4. If you have problems with quickly starting your online system in the middle of the day after an unscheduled down, consider this suggestion from Gary Hall of Washington Systems Center. He suggests defining a two period service class for these regions with the first period long enough to complete initialization and set with a very high velocity goal. Second period would then run at the normal velocity for your online region. 
5. DB2 is a very resource intensive subsystem and some installations will want to keep DB2 in its own service class. It will need to be set up in a service class with a velocity goal. Remember that much of the DB2 activity is reflected in the caller's address space (CPU time and paging). In SP 5.2 and DB2 V4 (with the Distributed Data Facility, DDF), users can set response goals for distributed DB2 transactions. 
SUMMARY 

I've just described a service policy that can get you started into goal mode.
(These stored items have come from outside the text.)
(* ===== verification/_CoqProject ===== *)
-Q . S2P
Prelude.v
Float64.v
StdMap.v
Identity.v
Reader.v
Kinds.v
Entry.v
Codec.v
Crc.v
CodecProofs.v
Authority.v
Ledger.v
Account.v
AccountProofs.v
Pricing.v
Batch.v
Query.v
Persistence.v
PersistenceProofs.v
Protocol.v
ProtocolProofs.v
Coordinator.v
CoordinatorProofs.v
Text.v
Nearest.v
Sockets.v
Worker.v
WorkerProofs.v
Intake.v
Service.v
Serial.v
Driver.v
Multiprocess.v
Cli.v
CliProofs.v
Benchmark.v
Cuda.v
CudaKernels.v
CudaMemory.v
CudaProofs.v
Examples.v
Lemma bytes64_split v : bytes64 v = bytes32 (wrap 32 (Z.shiftr v 32)) ++ bytes32 (wrap 32 v).
Proof.
  unfold bytes64, bytes32, wrap. simpl. shifts.
  repeat apply cons_eq_f; [apply byte_of_Z_eq; divlia..|done].
Qed.

Lemma be64_bytes64 v :
  be64 (byte_of_Z (Z.shiftr v 56)) (byte_of_Z (Z.shiftr v 48))
       (byte_of_Z (Z.shiftr v 40)) (byte_of_Z (Z.shiftr v 32))
       (byte_of_Z (Z.shiftr v 24)) (byte_of_Z (Z.shiftr v 16))
       (byte_of_Z (Z.shiftr v 8)) (byte_of_Z v) = wrap 64 v.
Proof.
  rewrite be64_sum, be32_bytes32.
  pose proof (be32_bytes32 (Z.shiftr v 32)) as H.
  rewrite !Z.shiftr_shiftr in H by lia.
  change (32 + 24) with 56 in H. change (32 + 16) with 48 in H.
  change (32 + 8) with 40 in H. rewrite H.
  unfold wrap. shifts. divlia.
Qed.

Lemma bytes32_be32 a b c d : bytes32 (be32 a b c d) = [a; b; c; d].
Proof.
  rewrite be32_sum. unfold bytes32. shifts. byte_ranges.
  repeat apply cons_eq_f; [apply byte_of_Z_is; divlia..|done].
Qed.

Lemma bytes64_be64 a b c d e f g h :
  bytes64 (be64 a b c d e f g h) = [a; b; c; d; e; f; g; h].
Proof.
  rewrite bytes64_split, be64_sum.
  pose proof (be32_range a b c d). pose proof (be32_range e f g h).
  unfold in_width, wrap in *. shifts.
  replace ((_ / 2 ^ 32) mod 2 ^ 32) with (be32 a b c d) by divlia.
  replace ((_ + _) mod 2 ^ 32) with (be32 e f g h) by divlia.
  by rewrite !bytes32_be32.
Qed.
(* ===== verification/Crc.v ===== *)
(** * What the CRC-32 of the codec detects

    The update of one bit is linear over exclusive or and injective on 32-bit
    words, so a message changed inside a window of four consecutive bytes (a
    burst of up to 32 bits) always has a different checksum. *)

From Stdlib Require Import Strings.Byte.
From stdpp Require Import base list numbers.
From S2P Require Import Prelude Codec.
Open Scope Z_scope.

(** ** Words *)

Lemma in_width_land n x : 0 <= n -> in_width n x <-> Z.land x (Z.ones n) = x.
Proof.
  intros Hn. rewrite Z.land_ones by lia. unfold in_width. split.
  - apply Z.mod_small.
  - intros <-. apply Z.mod_pos_bound, Z.pow_pos_nonneg; lia.
Qed.

Lemma lxor_width n a b : 0 <= n -> in_width n a -> in_width n b -> in_width n (Z.lxor a b).
Proof.
  intros Hn. rewrite !in_width_land by done. intros Ha Hb.
  apply Z.bits_inj'. intros i Hi.
  apply (f_equal (fun x => Z.testbit x i)) in Ha, Hb.
  rewrite !Z.land_spec, !Z.lxor_spec in *.
  destruct (Z.testbit a i), (Z.testbit b i), (Z.testbit (Z.ones n) i); done.
Qed.

(** ** One bit *)

Definition poly : Z := 0xEDB88320.

Lemma crc_bit_odd c : crc_bit c = Z.lxor (Z.shiftr c 1) (if Z.odd c then poly else 0).
Proof.
  unfold crc_bit. f_equal.
  assert (Z.land c 1 = if Z.odd c then 1 else 0) as ->.
  { change 1 with (Z.ones 1). rewrite Z.land_ones, Zmod_odd by lia. done. }
  by destruct (Z.odd c).
Qed.

Lemma shiftr_1_width c : in_width 32 c -> in_width 31 (Z.shiftr c 1).
Proof. unfold in_width. shifts. divlia. Qed.

Lemma crc_bit_width c : in_width 32 c -> in_width 32 (crc_bit c).
Proof.
  intros Hc. rewrite crc_bit_odd. apply lxor_width; [lia| |].
  - apply shiftr_1_width in Hc. unfold in_width in *. lia.
  - unfold in_width, poly. destruct (Z.odd c); lia.
Qed.

(** Bit 31 of the result is the bit shifted out, so the update can be undone. *)
Lemma crc_bit_testbit_31 c : in_width 32 c -> Z.testbit (crc_bit c) 31 = Z.odd c.
Proof.
  intros Hc. rewrite crc_bit_odd, Z.lxor_spec, Z.shiftr_spec by lia.
  assert (Z.testbit c (31 + 1) = false) as ->.
  { rewrite <- (wrap_small 32 c) by done. apply Z.mod_pow2_bits_high. lia. }
  by destruct (Z.odd c).
Qed.

Lemma crc_bit_inj a b : in_width 32 a -> in_width 32 b -> crc_bit a = crc_bit b -> a = b.
Proof.
  intros Ha Hb Heq.
  assert (Z.odd a = Z.odd b) as Hodd by (by rewrite <- !crc_bit_testbit_31, Heq).
  rewrite !crc_bit_odd, Hodd in Heq.
  apply (f_equal (fun x => Z.lxor x (if Z.odd b then poly else 0))) in Heq.
  rewrite !Z.lxor_assoc, !Z.lxor_nilpotent, !Z.lxor_0_r in Heq.
  rewrite (Z.div2_odd a), (Z.div2_odd b), Hodd, !Z.div2_spec. by rewrite Heq.
Qed.

Lemma crc_bit_lxor a b : crc_bit (Z.lxor a b) = Z.lxor (crc_bit a) (crc_bit b).
Proof.
  rewrite !crc_bit_odd, Z.shiftr_lxor.
  assert (Z.odd (Z.lxor a b) = xorb (Z.odd a) (Z.odd b)) as ->
    by (rewrite <- !Z.bit0_odd; apply Z.lxor_spec).
  apply Z.bits_inj'. intros i Hi. rewrite !Z.lxor_spec.
  destruct (Z.odd a), (Z.odd b); simpl; rewrite ?Z.bits_0;
    by destruct (Z.testbit (Z.shiftr a 1) i), (Z.testbit (Z.shiftr b 1) i), (Z.testbit poly i).
Qed.

(** The cons case of a loop, as a rewriting rule. *)
Lemma fold_left_cons_eq {A B} (f : A -> B -> A) b bs a :
  fold_left f (b :: bs) a = fold_left f bs (f a b).
Proof. done. Qed.

Lemma crc_byte_eq c b : crc_byte c b = Nat.iter 8 crc_bit (Z.lxor c (byte_to_Z b)).
Proof. done. Qed.

#[local] Opaque crc_bit crc_byte.

(** ** Several bits *)

Lemma crc_bits_width n c : in_width 32 c -> in_width 32 (Nat.iter n crc_bit c).
Proof. intros Hc. induction n; simpl; [done|by apply crc_bit_width]. Qed.

Lemma crc_bits_inj n a b :
  in_width 32 a -> in_width 32 b -> Nat.iter n crc_bit a = Nat.iter n crc_bit b -> a = b.
Proof.
  intros Ha Hb. induction n; simpl; [done|]. intros Heq. apply IHn.
  by apply crc_bit_inj; [apply crc_bits_width..|].
Qed.

Lemma crc_bits_lxor n a b :
  Nat.iter n crc_bit (Z.lxor a b) = Z.lxor (Nat.iter n crc_bit a) (Nat.iter n crc_bit b).
Proof. induction n as [|n IH]; simpl; [done|]. by rewrite IH, crc_bit_lxor. Qed.

(** Zero low bits are shifted out with no feedback. *)
Lemma crc_bits_shift n x : Nat.iter n crc_bit (Z.shiftl x (Z.of_nat n)) = x.
Proof.
  induction n as [|n IH]; [apply Z.shiftl_0_r|].
  rewrite Nat.iter_succ_r, crc_bit_odd.
  assert (Z.odd (Z.shiftl x (Z.of_nat (S n))) = false) as ->.
  { rewrite <- Z.bit0_odd. apply Z.shiftl_spec_low. lia. }
  rewrite Z.lxor_0_r, Z.shiftr_shiftl_l by lia.
  replace (Z.of_nat (S n) - 1) with (Z.of_nat n) by lia. done.
Qed.

Lemma crc_byte_width c b : in_width 32 c -> in_width 32 (crc_byte c b).
Proof.
  intros Hc. rewrite crc_byte_eq. apply crc_bits_width, lxor_width; [lia|done|].
  pose proof (byte_to_Z_range b). unfold in_width. lia.
Qed.

Lemma crc_fold_width bs c : in_width 32 c -> in_width 32 (fold_left crc_byte bs c).
Proof.
  revert c. induction bs as [|b bs IH]; intros c Hc; [done|].
  rewrite fold_left_cons_eq. by apply IH, crc_byte_width.
Qed.

Lemma crc32_width bs : in_width 32 (crc32 bs).
Proof.
  unfold crc32. apply lxor_width; [lia|apply crc_fold_width|]; unfold in_width; lia.
Qed.

(** ** Bursts *)

(** The little-endian value of a window. *)
Fixpoint le_val (bs : list byte) : Z :=
  match bs with
  | [] => 0
  | b :: bs => Z.lxor (byte_to_Z b) (Z.shiftl (le_val bs) 8)
  end.

Lemma le_val_sum b bs : le_val (b :: bs) = byte_to_Z b + 256 * le_val bs.
Proof.
  simpl. pose proof (byte_to_Z_range b) as Hb.
  assert (Z.land (byte_to_Z b) (Z.shiftl (le_val bs) 8) = 0) as Hland.
  { apply Z.bits_inj'. intros i Hi. rewrite Z.land_spec, Z.bits_0.
    destruct (Z.lt_ge_cases i 8).
    - by rewrite Z.shiftl_spec_low, andb_false_r.
    - rewrite <- (wrap_small 8 (byte_to_Z b)) by done. unfold wrap.
      by rewrite Z.mod_pow2_bits_high. }
  rewrite <- Z.add_nocarry_lxor by done. shifts. lia.
Qed.

Lemma le_val_width bs : (length bs <= 4)%nat -> in_width 32 (le_val bs).
Proof.
  assert (0 <= le_val bs < 256 ^ Z.of_nat (length bs)) as H.
  { induction bs as [|b bs IH]; [simpl; lia|]. rewrite le_val_sum.
    pose proof (byte_to_Z_range b). cbn [length]. rewrite Nat2Z.inj_succ, Z.pow_succ_r by lia. lia. }
  intros Hlen. unfold in_width. split; [lia|].
  apply Z.lt_le_trans with (256 ^ Z.of_nat (length bs)); [lia|].
  change (2 ^ 32) with (256 ^ 4). apply Z.pow_le_mono_r; lia.
Qed.

Lemma le_val_inj bs bs' : length bs = length bs' -> le_val bs = le_val bs' -> bs = bs'.
Proof.
  revert bs'. induction bs as [|b bs IH]; intros [|b' bs'] Hlen; try done.
  rewrite !le_val_sum. intros Heq.
  pose proof (byte_to_Z_range b). pose proof (byte_to_Z_range b'). simpl in Hlen.
  f_equal; [apply byte_to_Z_inj; lia|apply IH; lia].
Qed.

(** A window acts on the register as its little-endian value. *)
Lemma crc_fold_window bs c :
  fold_left crc_byte bs c = Nat.iter (8 * length bs) crc_bit (Z.lxor c (le_val bs)).
Proof.
  revert c. induction bs as [|b bs IH]; intros c; [by rewrite Z.lxor_0_r|].
  rewrite fold_left_cons_eq, IH, crc_byte_eq. cbn [length].
  rewrite <- (crc_bits_shift 8 (le_val bs)) at 1.
  rewrite <- crc_bits_lxor, <- Nat.iter_add, Z.lxor_assoc.
  replace (8 * S (length bs))%nat with (8 * length bs + 8)%nat by lia. done.
Qed.

Lemma crc_fold_inj bs a b :
  in_width 32 a -> in_width 32 b ->
  fold_left crc_byte bs a = fold_left crc_byte bs b -> a = b.
Proof.
  revert a b. induction bs as [|x bs IH]; intros a b Ha Hb; [done|].
  rewrite !fold_left_cons_eq. intros Heq%IH; [|by apply crc_byte_width..]. rewrite !crc_byte_eq in Heq.
  pose proof (byte_to_Z_range x).
  apply crc_bits_inj in Heq; [|apply lxor_width; unfold in_width in *; lia..].
  apply (f_equal (fun y => Z.lxor y (byte_to_Z x))) in Heq.
  by rewrite !Z.lxor_assoc, Z.lxor_nilpotent, !Z.lxor_0_r in Heq.
Qed.

(** Two messages that differ only inside a window of at most four bytes have
    different checksums. *)
Lemma crc32_burst pre ws ws' post :
  length ws = length ws' -> (length ws <= 4)%nat -> ws <> ws' ->
  crc32 (pre ++ ws ++ post) <> crc32 (pre ++ ws' ++ post).
Proof.
  intros Hlen H4 Hne Heq. unfold crc32 in Heq.
  apply (f_equal (fun y => Z.lxor y 0xFFFFFFFF)) in Heq.
  rewrite !Z.lxor_assoc, Z.lxor_nilpotent, !Z.lxor_0_r, !fold_left_app in Heq.
  assert (in_width 32 (fold_left crc_byte pre 0xFFFFFFFF)) as Hpre
    by (apply crc_fold_width; unfold in_width; lia).
  revert Heq Hpre. generalize (fold_left crc_byte pre 0xFFFFFFFF). intros c Heq Hpre.
  apply crc_fold_inj in Heq; [|by apply crc_fold_width..].
  rewrite !crc_fold_window, Hlen in Heq.
  apply crc_bits_inj in Heq; [|apply lxor_width; [lia|done|apply le_val_width; lia]..].
  apply (f_equal (Z.lxor c)) in Heq.
  rewrite <- !Z.lxor_assoc, Z.lxor_nilpotent, !Z.lxor_0_l in Heq.
  by apply Hne, le_val_inj.
Qed.
(* ===== verification/CodecProofs.v ===== *)
(** * Correctness of the entry codec

    Decoding undoes encoding up to the unused optional identities; a decoded
    entry is well formed; truncation and any corruption inside one byte are
    rejected; the reader stays inside its buffer except for lengths that wrap. *)

From Stdlib Require Import SpecFloat Strings.Byte.
From stdpp Require Import base list strings numbers.
From S2P Require Import Prelude Float64 StdMap Identity Reader Kinds Entry Codec Crc.
Open Scope Z_scope.

(** ** Reading back a payload *)

Lemma length_put_string_ge s :
  Z.of_nat (String.length s) < 2 ^ 32 -> (4 <= length (put_string s))%nat.
Proof.
  intros Hs. unfold put_string. rewrite (proj2 (Z.ltb_ge _ _)) by lia.
  rewrite length_app. change (length (put_u32 _)) with 4%nat. lia.
Qed.

Definition metadata_bytes (m : list (string * string)) : list byte :=
  concat (map (fun kv => put_string kv.1 ++ put_string kv.2) m).

Definition strings_fit (m : list (string * string)) : Prop :=
  Forall (fun kv => Z.of_nat (String.length kv.1) < 2 ^ 32 /\
                    Z.of_nat (String.length kv.2) < 2 ^ 32) m.

Lemma length_metadata_bytes m : strings_fit m -> (length m <= length (metadata_bytes m))%nat.
Proof.
  induction 1 as [|[k v] m [Hk Hv] _ IH]; [done|].
  unfold metadata_bytes in *. simpl. rewrite !length_app.
  apply length_put_string_ge in Hk, Hv. simpl in *. lia.
Qed.

Lemma reads_metadata fuel m acc :
  strings_fit m -> (length m <= fuel)%nat ->
  reads (read_metadata fuel (Z.of_nat (length m)) acc) (metadata_bytes m)
    (fold_left (fun a kv => StdMap.emplace kv.1 kv.2 a) m acc).
Proof.
  intros Hfit. revert fuel acc.
  induction Hfit as [|[k v] m [Hk Hv] _ IH]; intros fuel acc Hfuel.
  - destruct fuel; apply reads_ret.
  - destruct fuel as [|fuel]; [simpl in Hfuel; lia|].
    cbn [read_metadata length]. rewrite (proj2 (Z.leb_gt _ _)) by lia.
    unfold metadata_bytes. cbn [map concat fst snd]. rewrite <- !(assoc_L (++)).
    eapply reads_bind; [by apply reads_put_string|].
    eapply reads_bind; [by apply reads_put_string|].
    replace (Z.of_nat (S (length m)) - 1) with (Z.of_nat (length m)) by lia.
    apply IH. simpl in Hfuel. lia.
Qed.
Just remember the original concept of "keep it simple," and you'll find your migration will be easy and produce a very usable service policy.

BIBLIOGRAPHY 

Basics: 

IBM, "MVS/ESA Planning: Workload Management," GC28-1493. 

C. Watson, "WLM Goal Mode," Cheryl Watson's TUNING Letter, March/April 1995. 

P. Enrico and E. Berkel, "Effective Use of MVS WLM Controls," Cheryl Watson's TUNING Letter, March/ April 1995 and CMG Trans. 87, 21-38 (1995). 

For further reading: 

C. Watson, "WLM Classification," "A Quickstart Policy," and "WLM Measurements," Cheryl Watson's TUNING Letter, May/June 1995. 

C. Watson, "How to Set Velocities," Cheryl Watson's TUNING Letter, 1996, #3. 

IBM, "WLM Performance Studies," GG24-4352.